Dáil debates

Tuesday, 21 June 2022

Pre-European Council Meeting: Statements

 

5:20 pm

Photo of Paul MurphyPaul Murphy (Dublin South West, RISE) | Oireachtas source

New figures from EUROSTAT will confirm what people feel, which is that Ireland is now officially the most expensive country in Europe. Prices are 40% above the EU average. Part of that is down to the electricity prices we are paying, which are some of the highest in Europe. A unit of electricity here costs 26% more than the EU average and the electricity companies - every single one of them - are making a killing in terms of bumper profits. In other countries in Europe, governments have been forced, under pressure from below, to bring in windfall taxes on these super-profits. We should do the same. The 50% tax on these mega-profits would bring in €300 million, which could be used to rapidly roll out attic insulation and retrofitting to help people cut energy usage and energy bills.

I also want to raise the issue of the Trade-Related Aspects of Intellectual Property Rights, TRIPS, waiver. Last week, the EU and others blocked the calls for a meaningful TRIPS waiver to allow poorer countries to produce Covid-19 vaccines locally without paying massive money to the big pharmaceutical companies.

Shamefully, the Government and the Tánaiste, Deputy Varadkar, have backed this very bad deal. Seven out of every eight people in low income countries are not fully vaccinated due to artificial scarcity caused by big pharmaceutical companies to protect their patents and profits. The WTO ministerial conference deal pays lip service to the idea of a TRIPS waiver, but fails to deliver even a suspension of the patents. As Oxfam says, it is a fudge aimed at saving reputations, not saving lives. It is shameful, and the Government's support for it is a disgrace. We should scrap the patents and speed up the global roll-out of vaccines to save lives and stop new variants.

I also wish to raise the scandalous and illegal treatment of refugees by the Greek Government. It is engaged consistently in what are illegal pushbacks of refugees who are fleeing from horrific situations, such as those coming from Syria. The UN Special Rapporteur on migrants has described pushbacks at land and sea borders as having become "a de facto general policy". In March, 30 Syrian asylum seekers, including two pregnant women and seven children, were confined on an islet in the Evros river for six days following an alleged pushback operation by the Greek authorities. The police arrested them on the Greek shore of the river, detained them for a day and handed them over to hooded men who took them by boat to the islet. Will the Irish Government support calls for an independent investigation and an end to these pushbacks?

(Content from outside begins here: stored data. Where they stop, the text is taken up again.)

(** X22. When the amounts of the expenses are finite, the expense chart
    holds, for each category that has an expense, the amounts of the
    expenses of that category added up from 0 in the order of the
    transactions. *)
Theorem expenseCategoryData_values
  (transactions : list DashboardTransaction) (c : string) (v : number) :
  Forall (fun t => dash_type t = expense ->
                   isFinite (dash_amount t) = true) transactions ->
  In (c, v) (expenseCategoryData transactions)
  <-> (exists t, In t transactions /\ dash_type t = expense
                 /\ dash_category t = c)
      /\ v = category_sum c transactions.
Proof.
  intros Hfin.
  pose proof (category_fold_get transactions c Hfin) as Hget.
  fold (expenseCategoryData transactions) in Hget.
  assert (Hex : existsb (fun t => is_expense t
                                  && String.eqb (dash_category t) c)
                        transactions = true
                <-> exists t, In t transactions /\ dash_type t = expense
                              /\ dash_category t = c).
  { rewrite existsb_exists. split.
    - intros (t & Hin & H). apply andb_true_iff in H as [He Hc].
      exists t. split; [assumption|]. split.
      + unfold is_expense in He. now destruct (dash_type t).
      + now apply String.eqb_eq.
    - intros (t & Hin & He & Hc). exists t. split; [assumption|].
      unfold is_expense. rewrite He. now apply String.eqb_eq. }
  split.
  - intros Hin.
    assert (Hd : NoDup (map fst (expenseCategoryData transactions)))
      by apply (category_fold_keys _ [] (NoDup_nil _)).
    rewrite (map_get_unique c v _ Hd Hin) in Hget.
    destruct (existsb _ transactions) eqn:Ex; [|discriminate].
    split; [now apply Hex | congruence].
  - intros [He ->]. apply Hex in He. rewrite He in Hget.
    now apply map_get_In.
Qed.

Lemma breakdown_entries_witness :
  In (entry_of (taxableIncome
                  (calculateProgressiveTax
                     (plain_input 15000 two_brackets)))
               (bracket 10000 None 20))
     (breakdown (calculateProgressiveTax (plain_input 15000 two_brackets))).
Proof.
  apply (proj2 (breakdown_entries (plain_input 15000 two_brackets) _)).
  exists (bracket 10000 None 20).
  split; [right; left; reflexivity|]. split; reflexivity.
Defined.

Lemma monthlyData_defined_witness :
  exists rows, monthlyData example_transactions = Some rows.
Proof.
  apply (proj2 (monthlyData_defined example_transactions)).
  repeat constructor; eexists; (split; [reflexivity | lia]).
Defined.

Lemma expenseCategoryData_keys_witness :
  In "travel"%string (map fst (expenseCategoryData example_transactions)).
Proof.
  apply (proj2 (proj2 (expenseCategoryData_keys example_transactions) _)).
  exists (mkDashboardTransaction (of_Z 4) expense "travel" (Some 3%nat)).
  split; [right; left; reflexivity|]. split; reflexivity.
Defined.

Lemma expenseCategoryData_values_witness :
  In ("travel"%string, category_sum "travel" example_transactions)
     (expenseCategoryData example_transactions).
Proof.
  apply (proj2 (expenseCategoryData_values example_transactions
                  "travel" (category_sum "travel" example_transactions)
                  ltac:(repeat constructor))).
  split; [|reflexivity].
  exists (mkDashboardTransaction (of_Z 4) expense "travel" (Some 3%nat)).
  split; [right; left; reflexivity|]. split; reflexivity.
Defined.

(** ** The transactions page *)

Lemma filtered_total_snoc (keep : Transaction -> bool)
  (l : list Transaction) (t : Transaction) :
  sum_numbers (map amount (filter keep (l ++ [t]))) =
  if keep t
  then add (sum_numbers (map amount (filter keep l))) (amount t)
  else sum_numbers (map amount (filter keep l)).
Proof.
  rewrite filter_app. cbn [filter]. destruct (keep t).
  - rewrite map_app. cbn [map]. apply sum_numbers_snoc.
  - now rewrite app_nil_r.
Qed.

(** X23. The three totals of the transactions page are 0 without
    transactions, and one more transaction adds its amount to the total
    of its type, to the tax-deductible total as well when it is a
    deductible expense, and to no other total. *)
Theorem totals_by_transaction (transactions : list Transaction)
  (t : Transaction) :
  (totalIncome [] = zero /\ totalExpenses [] = zero
   /\ taxDeductibleExpenses [] = zero)
  /\ totalIncome (transactions ++ [t]) =
       (if type_is_income t
        then add (totalIncome transactions) (amount t)
        else totalIncome transactions)
  /\ totalExpenses (transactions ++ [t]) =
       (if type_is_expense t
        then add (totalExpenses transactions) (amount t)
        else totalExpenses transactions)
  /\ taxDeductibleExpenses (transactions ++ [t]) =
       (if type_is_expense t && is_tax_deductible t
        then add (taxDeductibleExpenses transactions) (amount t)
        else taxDeductibleExpenses transactions).
Proof.
  unfold totalIncome, totalExpenses, taxDeductibleExpenses.
  split; [repeat split|]. repeat split; apply filtered_total_snoc.
Qed.

Lemma expenses_fold_bounds (l : list Transaction) :
  Forall (fun t => type t = expense ->
                   exists a, amount t = Fin a /\ 0 <= a) l ->
  forall d e, 0 <= d -> d <= e ->
  exists d' e',
    fold_left add
      (map amount
         (filter (fun t => type_is_expense t && is_tax_deductible t) l))
      (Fin d) = Fin d'
    /\ fold_left add (map amount (filter type_is_expense l)) (Fin e)
       = Fin e'
    /\ 0 <= d' /\ d' <= e'.
Proof.
  induction 1 as [|t l Ht _ IH]; intros d e Hd Hde;
    cbn [filter map fold_left].
  - exists d, e. auto.
  - unfold type_is_expense in *. destruct (type t) eqn:Et;
      cbn [andb map fold_left].
    + now apply IH.
    + destruct (Ht eq_refl) as (a & Ea & Ha).
      destruct (is_tax_deductible t); cbn [map fold_left];
        rewrite Ea; cbn [add]; apply IH; qc_lra.
Qed.

(** X24. When the amounts of the expenses are finite and not negative,
    the tax-deductible total is finite, not negative and at most the
    total of the expenses. *)
Theorem deductible_within_expenses (transactions : list Transaction) :
  Forall (fun t => type t = expense ->
                   exists a, amount t = Fin a /\ 0 <= a) transactions ->
  ge (taxDeductibleExpenses transactions) zero = true
  /\ le (taxDeductibleExpenses transactions) (totalExpenses transactions)
     = true.
Proof.
  intros H.
  destruct (expenses_fold_bounds transactions H 0 0 (Qcle_refl 0)
              (Qcle_refl 0)) as (d & e & Ed & Ee & Hd & Hde).
  unfold taxDeductibleExpenses, totalExpenses, sum_numbers, zero.
  rewrite Ed, Ee. unfold ge. simpl. split; qc_lra.
Qed.
(* ===== verification/StreamReader.v ===== *)
(** * Reading frames from a stream

    A stream is the list of the bytes the peer will send before it closes.  The readers of
    the frame formats all read a fixed header, which fixes the length of the rest, and then
    decode the two parts; [two_part_frame_reader] is the promise they all keep. *)
From S2P Require Export Codec.

(** [AsyncReadExt::read_exact] at [n] bytes: at the end of the stream what is left is
    consumed and the read fails. *)
Definition read_exact {E} (n : nat) (e : E) : stateful (list byte) E (list byte) := λ stream,
  if bool_decide (n ≤ length stream)%nat then (drop n stream, Ok (take n stream))
  else ([], Err e).

(** A reader that reads frame after frame until the stream or the reader ends. *)
Fixpoint read_frames {E A} (fuel : nat) (read : stateful (list byte) E A) (stream : list byte)
  : list A :=
  match fuel with
  | O => []
  | S fuel' =>
      match read stream with
      | (rest, Ok a) => a :: read_frames fuel' read rest
      | _ => []
      end
  end.

(** What a reader promises for a frame format: a frame in front of a stream is read and
    nothing after it is touched; what is read is a frame of the format; no read panics or
    consumes more than [bound] bytes. *)
Definition frame_reader {E F A} (valid : A → Prop) (encode : A → outcome F (list byte))
    (read : stateful (list byte) E A) (bound : nat) : Prop :=
  (∀ a, valid a → ∃ bs, encode a = Ok bs ∧ ∀ rest, read (bs ++ rest) = (rest, Ok a))
  ∧ (∀ stream rest a, read stream = (rest, Ok a) →
       valid a ∧ ∃ bs, encode a = Ok bs ∧ stream = bs ++ rest)
  ∧ (∀ stream, returns (read stream).2)
  ∧ (∀ stream, (length stream ≤ length (read stream).1 + bound)%nat).

(** * Facts *)

(** ** The shape the readers share

    A fixed header, which fixes the length of the rest. *)
Definition two_part_read {E A} (h : nat) (e1 e2 : E) (size : list byte → outcome E nat)
    (decode : list byte → outcome E A) : stateful (list byte) E A :=
  (let! header := read_exact h e1 in
   let! n := st_lift (size header) in
   let! tail := read_exact n e2 in
   st_lift (decode (header ++ tail)))%relay.

Section TwoPart.
Context {E F A : Type} {WC : WireCodec F A} {LC : LawfulCodec F A}.
Context (h bound : nat) (e1 e2 : E) (size : list byte → outcome E nat) (g : F → E).
Context (size_encoded : ∀ a bs, wire_valid a → wire_encode a = Ok bs →
  (h ≤ length bs)%nat ∧ size (take h bs) = Ok (length bs - h)%nat).
Context (size_bound : ∀ header n, length header = h → size header = Ok n → (h + n ≤ bound)%nat).
Context (size_returns : ∀ header, length header = h → returns (size header)).
Context (header_bound : (h ≤ bound)%nat).

Local Abbreviation read := (two_part_read h e1 e2 size (λ bs, map_err g (wire_decode bs))).

Lemma read_exact_cases {E'} n (e : E') stream :
  (n ≤ length stream)%nat ∧ read_exact n e stream = (drop n stream, Ok (take n stream))
  ∨ (length stream < n)%nat ∧ read_exact n e stream = ([], Err e).
Proof. unfold read_exact. case_bool_decide; [left|right]; (split; [lia|done]). Qed.

Lemma two_part_frame_reader : frame_reader wire_valid wire_encode read bound.
Proof.
  assert (Hcases : ∀ stream, (∃ e, read stream = ([], Err e) ∧ (length stream ≤ bound)%nat)
    ∨ (∃ e, read stream = (drop h stream, Err e))
    ∨ ∃ n, size (take h stream) = Ok n ∧ (h + n ≤ length stream)%nat ∧ (h + n ≤ bound)%nat
        ∧ read stream = (drop (h + n) stream, map_err g (wire_decode (take (h + n) stream)))).
  { intros stream. unfold two_part_read, st_bind, st_lift.
    destruct (read_exact_cases h e1 stream) as [[Hl ->]|[Hl ->]];
      [|left; eexists; split; [done|lia]].
    assert (Hh : length (take h stream) = h) by (rewrite length_take; lia).
    pose proof (size_returns _ Hh). destruct (size (take h stream)) as [n|e|] eqn:Hs; [| |done].
    - pose proof (size_bound _ _ Hh Hs).
      destruct (read_exact_cases n e2 (drop h stream)) as [[Hn ->]|[Hn ->]];
        rewrite length_drop in Hn; [|left; eexists; split; [done|lia]].
      right; right. exists n. split; [done|]. split; [lia|]. split; [lia|].
      by rewrite drop_drop, take_take_drop.
    - right; left. by eexists. }
  split; [|split; [|split]].
  - intros a (bs & He & Hd)%law_roundtrip. exists bs. split; [done|]. intros rest.
    apply law_canonical in Hd as [Hv _].
    destruct (size_encoded _ _ Hv He) as [Hl Hs].
    apply law_roundtrip in Hv as (bs' & He' & Hd). assert (bs' = bs) as -> by congruence.
    destruct (read_exact_cases h e1 (bs ++ rest)) as [[_ Hr]|[Hlt _]];
      [|rewrite length_app in Hlt; lia].
    unfold two_part_read, st_bind, st_lift. rewrite Hr, take_app_le, drop_app_le, Hs by done.
    destruct (read_exact_cases (length bs - h) e2 (drop h bs ++ rest)) as [[_ ->]|[Hlt _]];
      [|rewrite length_app, length_drop in Hlt; lia].
    rewrite take_app_length', drop_app_length' by (rewrite length_drop; lia).
    rewrite take_drop. f_equal. apply map_err_Ok. exact Hd.
  - intros stream rest a Hr.
    destruct (Hcases stream) as [(e & Hx & _)|[(e & Hx)|(n & _ & Hl & _ & Hx)]];
      rewrite Hx in Hr; simplify_eq.
    apply map_err_Ok, law_canonical in H0 as [Hv He]. split; [done|].
    eexists. split; [exact He|]. by rewrite take_drop.
  - intros stream. destruct (Hcases stream) as [(e & -> & _)|[(e & ->)|(n & _ & _ & _ & ->)]];
      [done..|]. apply map_err_returns, law_returns.
  - intros stream. destruct (Hcases stream) as [(e & -> & ?)|[(e & ->)|(n & _ & _ & ? & ->)]];
      simpl; rewrite ?length_drop; lia.
Qed.
End TwoPart.

Lemma frame_reader_ext {E F A} (valid : A → Prop) (encode : A → outcome F (list byte))
    (read1 read2 : stateful (list byte) E A) bound :
  (∀ stream, read1 stream = read2 stream) →
  frame_reader valid encode read1 bound → frame_reader valid encode read2 bound.
Proof.
  intros Heq (H1 & H2 & H3 & H4). split; [|split; [|split]]; intros; rewrite <-?Heq in *; eauto.
  destruct (H1 a) as (bs & He & Hr); [done|]. exists bs. split; [done|]. intros. by rewrite <-Heq.
Qed.

Lemma frame_reader_sequence {E F A} (valid : A → Prop) (encode : A → outcome F (list byte))
    (read : stateful (list byte) E A) bound fs :
  frame_reader valid encode read bound → Forall valid fs →
  ∃ bss, Forall2 (λ f bs, encode f = Ok bs) fs bss
    ∧ ∀ rest, read_frames (length fs) read (concat bss ++ rest) = fs.
Proof.
  intros (H1 & _). induction 1 as [|f fs Hv _ (bss & Hbss & IH)]; [by exists []|].
  destruct (H1 f Hv) as (bs & He & Hr). exists (bs :: bss). split; [by constructor|].
  intros rest. simpl. by rewrite <-app_assoc, Hr, IH.
Qed.

Lemma map_err_id {E A} (m : outcome E A) : map_err id m = m.
Proof. by destruct m. Qed.


Lemma frame_reader_encode {E F A} (valid : A → Prop) (encode1 encode2 : A → outcome F (list byte))
    (read : stateful (list byte) E A) bound :
  (∀ a, encode1 a = encode2 a) → frame_reader valid encode1 read bound → frame_reader valid encode2 read bound.
Proof.
  intros Heq (H1 & H2 & H3 & H4). split; [|split; [|split]]; try done.
  - intros a Hv. rewrite <-Heq. by apply H1.
  - intros stream rest a Hr. rewrite <-Heq. by apply H2.
Qed.

Lemma lawful_codec_encode {E A} (valid : A → Prop) (encode1 encode2 : A → outcome E (list byte)) decode :
  (∀ a, encode1 a = encode2 a) → lawful_codec valid encode1 decode → lawful_codec valid encode2 decode.
Proof.
  intros Heq (H1 & H2 & H3). split; [|split]; try done.
  - intros a Hv. rewrite <-Heq. by apply H1.
  - intros bs a Hd. rewrite <-Heq. by apply H2.
Qed.
#[export] Instance SessionPrepareRequest_codec : WireCodec QuicProtocolError SessionPrepareRequest :=
  {| wire_valid := SessionPrepareRequest_valid; wire_encode := SessionPrepareRequest_encode;
     wire_decode := SessionPrepareRequest_decode |}.
#[export] Instance SessionPrepareRequest_lawful :
  LawfulCodec QuicProtocolError SessionPrepareRequest.
Proof. split; [apply SessionPrepareRequest_roundtrip|apply SessionPrepareRequest_canonical|apply SessionPrepareRequest_decode_returns]. Qed.

#[export] Instance SessionPrepareAck_codec : WireCodec QuicProtocolError SessionPrepareAck :=
  {| wire_valid := SessionPrepareAck_valid; wire_encode := SessionPrepareAck_encode;
     wire_decode := SessionPrepareAck_decode |}.
#[export] Instance SessionPrepareAck_lawful : LawfulCodec QuicProtocolError SessionPrepareAck.
Proof. split; [apply SessionPrepareAck_roundtrip|apply SessionPrepareAck_canonical|apply SessionPrepareAck_decode_returns]. Qed.

#[export] Instance SessionOpenRequest_codec : WireCodec QuicProtocolError SessionOpenRequest :=
  {| wire_valid := SessionOpenRequest_valid; wire_encode := SessionOpenRequest_encode;
     wire_decode := SessionOpenRequest_decode |}.
#[export] Instance SessionOpenRequest_lawful : LawfulCodec QuicProtocolError SessionOpenRequest.
Proof. split; [apply SessionOpenRequest_roundtrip|apply SessionOpenRequest_canonical|apply SessionOpenRequest_decode_returns]. Qed.

#[export] Instance SessionOpenAck_codec : WireCodec QuicProtocolError SessionOpenAck :=
  {| wire_valid := SessionOpenAck_valid; wire_encode := SessionOpenAck_encode;
     wire_decode := SessionOpenAck_decode |}.
#[export] Instance SessionOpenAck_lawful : LawfulCodec QuicProtocolError SessionOpenAck.
Proof. split; [apply SessionOpenAck_roundtrip|apply SessionOpenAck_canonical|apply SessionOpenAck_decode_returns]. Qed.

#[export] Instance HdqsBinding_codec : WireCodec QuicProtocolError HdqsBinding :=
  {| wire_valid := HdqsBinding_valid; wire_encode := HdqsBinding_encode;
     wire_decode := HdqsBinding_decode |}.
#[export] Instance HdqsBinding_lawful : LawfulCodec QuicProtocolError HdqsBinding.
Proof. split; [apply HdqsBinding_roundtrip|apply HdqsBinding_canonical|apply HdqsBinding_decode_returns]. Qed.
Definition demo_binding : HdqsBinding :=
  {| hb_session_handle := 1; hb_configuration_generation := 4; hb_relay_generation := 1;
     hb_connection_epoch := 2; hb_session := str_lit "work";
     hb_fingerprint := replicate 32 x03; hb_token := replicate 32 x05 |}.

Definition demo_prepare : registry_op :=
  OpPrepare 0 (str_lit "work") (replicate 32 x03) 4 (replicate 32 x05).

Lemma open_at_functional_witness :
  (open_at (run_op demo_registry demo_prepare) 0 demo_binding).2.1 = HdqsResponse_accepted 1 2
  ∧ admissible (run_op demo_registry demo_prepare) 0 demo_binding.
Proof.
  split; [vm_compute; reflexivity|].
  pose proof (open_at_functional (run_op demo_registry demo_prepare) 0 demo_binding
    (run_op_wf _ _ demo_registry_wf)) as H.
  destruct (open_at _ _ _) as [r' [resp [a|]]] eqn:Ho; [apply H|].
  exfalso. vm_compute in Ho. discriminate Ho.
Defined.

(** A session token is single use.  After any opening attempt with a token, accepted
    or refused, and any further operations that do not prepare that same token again,
    every opening with the token is refused as a token mismatch. *)
Lemma session_token_single_use r op t ops now b :
  registry_wf r → op_opens op = Some t → Forall (λ op, op_prepares op ≠ Some t) ops →
  hb_token b = t →
  let r' := run_ops (run_op r op) ops in
  (open_at r' now b).2 = (HdqsResponse_rejected TokenMismatch (sr_connection_epoch r'), None).
Proof.
  intros Hwf Hop Hops <-. cbn zeta. unfold open_at.
  by rewrite (run_ops_prepared_None _ _ _ (open_consumes _ _ _ Hwf Hop) Hops).
Qed.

Finally, I will mention the refugee camps. These camps, so-called migration centres funded by European money, are nothing short of prisons. A new report has found that one in five people in the camps have been in de facto detention for two months. The camps are exactly like a prison. They are extremely isolated and kept away from centres where people could integrate and so forth. There must be an end to the policy of fortress Europe. We should be welcoming refugees.